To do => Only an exact copy of the records below will serve as the answer.

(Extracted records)
::::::::

(** Rounding a non-negative mantissa gives a zero, a finite number or an
    infinity, never a NaN. *)
Lemma binary_round_aux_not_nan (sx : bool) (mx ex : Z) (lx : location) :
  0 <= mx -> binary_round_aux 53 1024 sx mx ex lx <> S754_nan.
Proof.
  intros Hm. unfold binary_round_aux.
  pose proof (shr_fexp_nonneg mx ex lx Hm) as H1.
  destruct (shr_fexp 53 1024 mx ex lx) as [mrs' e']. cbn [fst] in H1.
  assert (H2 : 0 <= round_nearest_even (shr_m mrs') (loc_of_shr_record mrs')).
  { unfold round_nearest_even.
    destruct (loc_of_shr_record mrs') as [|[]]; try exact H1;
      [destruct (Z.even (shr_m mrs'))|]; lia. }
  pose proof (shr_fexp_nonneg _ e' loc_Exact H2) as H3.
  destruct (shr_fexp 53 1024 _ e' loc_Exact) as [mrs'' e'']. cbn [fst] in H3.
  destruct (shr_m mrs'') as [|p|p]; [discriminate| |lia].
  destruct (e'' <=? 1024 - 53); discriminate.
Qed.

Lemma round_float64_not_nan (neg : bool) (num den : Z) :
  0 <= num -> 0 < den -> strconv.round_float64 neg num den <> S754_nan.
Proof.
  intros Hn Hd. unfold strconv.round_float64, SFdiv_core_binary.
  set (e' := Z.min _ _). set (m' := match (0 - 0 - e') with Z0 => num | Zpos _ => _ | Zneg _ => _ end).
  assert (Hm' : 0 <= m').
  { subst m'. destruct (0 - 0 - e'); [exact Hn | | lia].
    apply Z.shiftl_nonneg. exact Hn. }
  pose proof (Z.div_pos m' den Hm' Hd) as Hq.
  unfold Z.div in Hq. destruct (Z.div_eucl m' den) as [q r].
  apply binary_round_aux_not_nan. exact Hq.
Qed.

Lemma read_mantissa_nonneg (s : list byte) :
  forall sawdot sawdigits m frac,
    0 <= m ->
    0 <= fst (fst (fst (strconv.read_mantissa sawdot sawdigits m frac s))).
Proof.
  induction s as [|c s IH]; intros sawdot sawdigits m frac Hm;
    cbn [strconv.read_mantissa]; [exact Hm|].
  destruct (strconv.is_digit c) eqn:Hc.
  - apply IH. unfold strconv.is_digit, in_range in Hc.
    unfold strconv.digit_val. lia.
  - destruct (Byte.eqb c "." && negb sawdot); [apply IH; exact Hm | exact Hm].
Qed.

(** [ParseFloat] returns zeros and finite numbers only. *)
Lemma ParseFloat_finite (s : string) (x : float64) :
  strconv.ParseFloat s = Some x -> is_finite x = true.
Proof.
  unfold strconv.ParseFloat.
  destruct (strconv.readFloat (list_byte_of_string s)) as [d|] eqn:Hr;
    [|discriminate].
  assert (Hm : 0 <= strconv.d_mant d).
  { revert Hr. unfold strconv.readFloat.
    set (start := match list_byte_of_string s with [] => _ | _ :: _ => _ end).
    destruct start as [neg s1].
    pose proof (read_mantissa_nonneg s1 false false 0 0 (Z.le_refl 0)) as Hnn.
    destruct (strconv.read_mantissa false false 0 0 s1) as [[[m sd] frac] s2].
    cbn [fst] in Hnn.
    destruct sd; [|discriminate].
    destruct (strconv.read_exponent_part s2); [|discriminate].
    intros [= <-]. exact Hnn. }
  assert (Hnan : strconv.atof64 d <> S754_nan).
  { unfold strconv.atof64.
    destruct (strconv.d_mant d =? 0); [discriminate|].
    destruct (0 <=? strconv.d_exp10 d) eqn:He.
    - apply round_float64_not_nan; [|lia].
      apply Z.mul_nonneg_nonneg; [exact Hm|].
      apply Z.pow_nonneg. lia.
    - apply round_float64_not_nan; [exact Hm|].
      apply Z.pow_pos_nonneg; lia. }
  destruct (strconv.atof64 d); try discriminate; try contradiction;
    intros [= <-]; reflexivity.
Qed.

(** ** What the decoder stores *)

Section DecodingMore.

Context {T : Type} (fields : list (json.field T)).

Lemma store_respects (P : T -> Prop) (g : json.field T) (v : json.Value)
  (d : json.decodeState T) :
  setter_respects P g -> P (json.target d) -> P (json.target (json.store g v d)).
Proof.
  unfold setter_respects, json.store. intros Hg Hd.
  destruct v as [|b|lit|s|es|ms]; destruct (json.setter g) as [set|set|set];
    rewrite ?saveError_target; try exact Hd.
  - destruct (strconv.ParseInt lit 64) as [n|] eqn:E;
      rewrite ?saveError_target; [|exact Hd].
    cbn [json.assign json.target]. apply Hg; [|exact Hd].
    exact (ParseInt_range _ _ E).
  - destruct (strconv.ParseFloat lit) as [x|] eqn:E;
      rewrite ?saveError_target; [|exact Hd].
    cbn [json.assign json.target]. apply Hg; [|exact Hd].
    exact (ParseFloat_finite _ _ E).
  - cbn [json.assign json.target]. apply Hg. exact Hd.
Qed.

(** A property that every setter keeps holds of whatever [Unmarshal]
    leaves in the struct, with or without an error. *)
Lemma Unmarshal_invariant (P : T -> Prop) (data : list byte) (v : T) :
  (forall g, In g fields -> setter_respects P g) ->
  P v -> P (fst (json.Unmarshal fields data v)).
Proof.
  intros Hset Hv. unfold json.Unmarshal.
  destruct (json.parse data) as [doc|]; [|exact Hv]. cbn [fst].
  destruct doc as [|b|lit|s|es|ms]; cbn [json.decode_value];
    rewrite ?saveError_target; try exact Hv.
  set (d := {| json.target := v; json.savedError := None |}).
  assert (Hd : P (json.target d)) by exact Hv.
  clearbody d. revert d Hd.
  induction ms as [|kv ms IH]; intros d Hd; cbn [fold_left]; [exact Hd|].
  apply IH. unfold json.object_member.
  destruct (json.find_field fields (fst kv)) as [g|] eqn:E; [|exact Hd].
  apply store_respects; [|exact Hd].
  apply Hset. exact (find_field_In _ _ _ E).
Qed.



End DecodingMore.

::::::::

Answer to the exercise =>
(** Rounding a non-negative mantissa gives a zero, a finite number or an
    infinity, never a NaN. *)
Lemma binary_round_aux_not_nan (sx : bool) (mx ex : Z) (lx : location) :
  0 <= mx -> binary_round_aux 53 1024 sx mx ex lx <> S754_nan.
Proof.
  intros Hm. unfold binary_round_aux.
  pose proof (shr_fexp_nonneg mx ex lx Hm) as H1.
  destruct (shr_fexp 53 1024 mx ex lx) as [mrs' e']. cbn [fst] in H1.
  assert (H2 : 0 <= round_nearest_even (shr_m mrs') (loc_of_shr_record mrs')).
  { unfold round_nearest_even.
    destruct (loc_of_shr_record mrs') as [|[]]; try exact H1;
      [destruct (Z.even (shr_m mrs'))|]; lia. }
  pose proof (shr_fexp_nonneg _ e' loc_Exact H2) as H3.
  destruct (shr_fexp 53 1024 _ e' loc_Exact) as [mrs'' e'']. cbn [fst] in H3.
  destruct (shr_m mrs'') as [|p|p]; [discriminate| |lia].
  destruct (e'' <=? 1024 - 53); discriminate.
Qed.

Lemma round_float64_not_nan (neg : bool) (num den : Z) :
  0 <= num -> 0 < den -> strconv.round_float64 neg num den <> S754_nan.
Proof.
  intros Hn Hd. unfold strconv.round_float64, SFdiv_core_binary.
  set (e' := Z.min _ _). set (m' := match (0 - 0 - e') with Z0 => num | Zpos _ => _ | Zneg _ => _ end).
  assert (Hm' : 0 <= m').
  { subst m'. destruct (0 - 0 - e'); [exact Hn | | lia].
    apply Z.shiftl_nonneg. exact Hn. }
  pose proof (Z.div_pos m' den Hm' Hd) as Hq.
  unfold Z.div in Hq. destruct (Z.div_eucl m' den) as [q r].
  apply binary_round_aux_not_nan. exact Hq.
Qed.

Lemma read_mantissa_nonneg (s : list byte) :
  forall sawdot sawdigits m frac,
    0 <= m ->
    0 <= fst (fst (fst (strconv.read_mantissa sawdot sawdigits m frac s))).
Proof.
  induction s as [|c s IH]; intros sawdot sawdigits m frac Hm;
    cbn [strconv.read_mantissa]; [exact Hm|].
  destruct (strconv.is_digit c) eqn:Hc.
  - apply IH. unfold strconv.is_digit, in_range in Hc.
    unfold strconv.digit_val. lia.
  - destruct (Byte.eqb c "." && negb sawdot); [apply IH; exact Hm | exact Hm].
Qed.

(** [ParseFloat] returns zeros and finite numbers only. *)
Lemma ParseFloat_finite (s : string) (x : float64) :
  strconv.ParseFloat s = Some x -> is_finite x = true.
Proof.
  unfold strconv.ParseFloat.
  destruct (strconv.readFloat (list_byte_of_string s)) as [d|] eqn:Hr;
    [|discriminate].
  assert (Hm : 0 <= strconv.d_mant d).
  { revert Hr. unfold strconv.readFloat.
    set (start := match list_byte_of_string s with [] => _ | _ :: _ => _ end).
    destruct start as [neg s1].
    pose proof (read_mantissa_nonneg s1 false false 0 0 (Z.le_refl 0)) as Hnn.
    destruct (strconv.read_mantissa false false 0 0 s1) as [[[m sd] frac] s2].
    cbn [fst] in Hnn.
    destruct sd; [|discriminate].
    destruct (strconv.read_exponent_part s2); [|discriminate].
    intros [= <-]. exact Hnn. }
  assert (Hnan : strconv.atof64 d <> S754_nan).
  { unfold strconv.atof64.
    destruct (strconv.d_mant d =? 0); [discriminate|].
    destruct (0 <=? strconv.d_exp10 d) eqn:He.
    - apply round_float64_not_nan; [|lia].
      apply Z.mul_nonneg_nonneg; [exact Hm|].
      apply Z.pow_nonneg. lia.
    - apply round_float64_not_nan; [exact Hm|].
      apply Z.pow_pos_nonneg; lia. }
  destruct (strconv.atof64 d); try discriminate; try contradiction;
    intros [= <-]; reflexivity.
Qed.

(** ** What the decoder stores *)

Section DecodingMore.

Context {T : Type} (fields : list (json.field T)).

Lemma store_respects (P : T -> Prop) (g : json.field T) (v : json.Value)
  (d : json.decodeState T) :
  setter_respects P g -> P (json.target d) -> P (json.target (json.store g v d)).
Proof.
  unfold setter_respects, json.store. intros Hg Hd.
  destruct v as [|b|lit|s|es|ms]; destruct (json.setter g) as [set|set|set];
    rewrite ?saveError_target; try exact Hd.
  - destruct (strconv.ParseInt lit 64) as [n|] eqn:E;
      rewrite ?saveError_target; [|exact Hd].
    cbn [json.assign json.target]. apply Hg; [|exact Hd].
    exact (ParseInt_range _ _ E).
  - destruct (strconv.ParseFloat lit) as [x|] eqn:E;
      rewrite ?saveError_target; [|exact Hd].
    cbn [json.assign json.target]. apply Hg; [|exact Hd].
    exact (ParseFloat_finite _ _ E).
  - cbn [json.assign json.target]. apply Hg. exact Hd.
Qed.

(** A property that every setter keeps holds of whatever [Unmarshal]
    leaves in the struct, with or without an error. *)
Lemma Unmarshal_invariant (P : T -> Prop) (data : list byte) (v : T) :
  (forall g, In g fields -> setter_respects P g) ->
  P v -> P (fst (json.Unmarshal fields data v)).
Proof.
  intros Hset Hv. unfold json.Unmarshal.
  destruct (json.parse data) as [doc|]; [|exact Hv]. cbn [fst].
  destruct doc as [|b|lit|s|es|ms]; cbn [json.decode_value];
    rewrite ?saveError_target; try exact Hv.
  set (d := {| json.target := v; json.savedError := None |}).
  assert (Hd : P (json.target d)) by exact Hv.
  clearbody d. revert d Hd.
  induction ms as [|kv ms IH]; intros d Hd; cbn [fold_left]; [exact Hd|].
  apply IH. unfold json.object_member.
  destruct (json.find_field fields (fst kv)) as [g|] eqn:E; [|exact Hd].
  apply store_respects; [|exact Hd].
  apply Hset. exact (find_field_In _ _ _ E).
Qed.



End DecodingMore.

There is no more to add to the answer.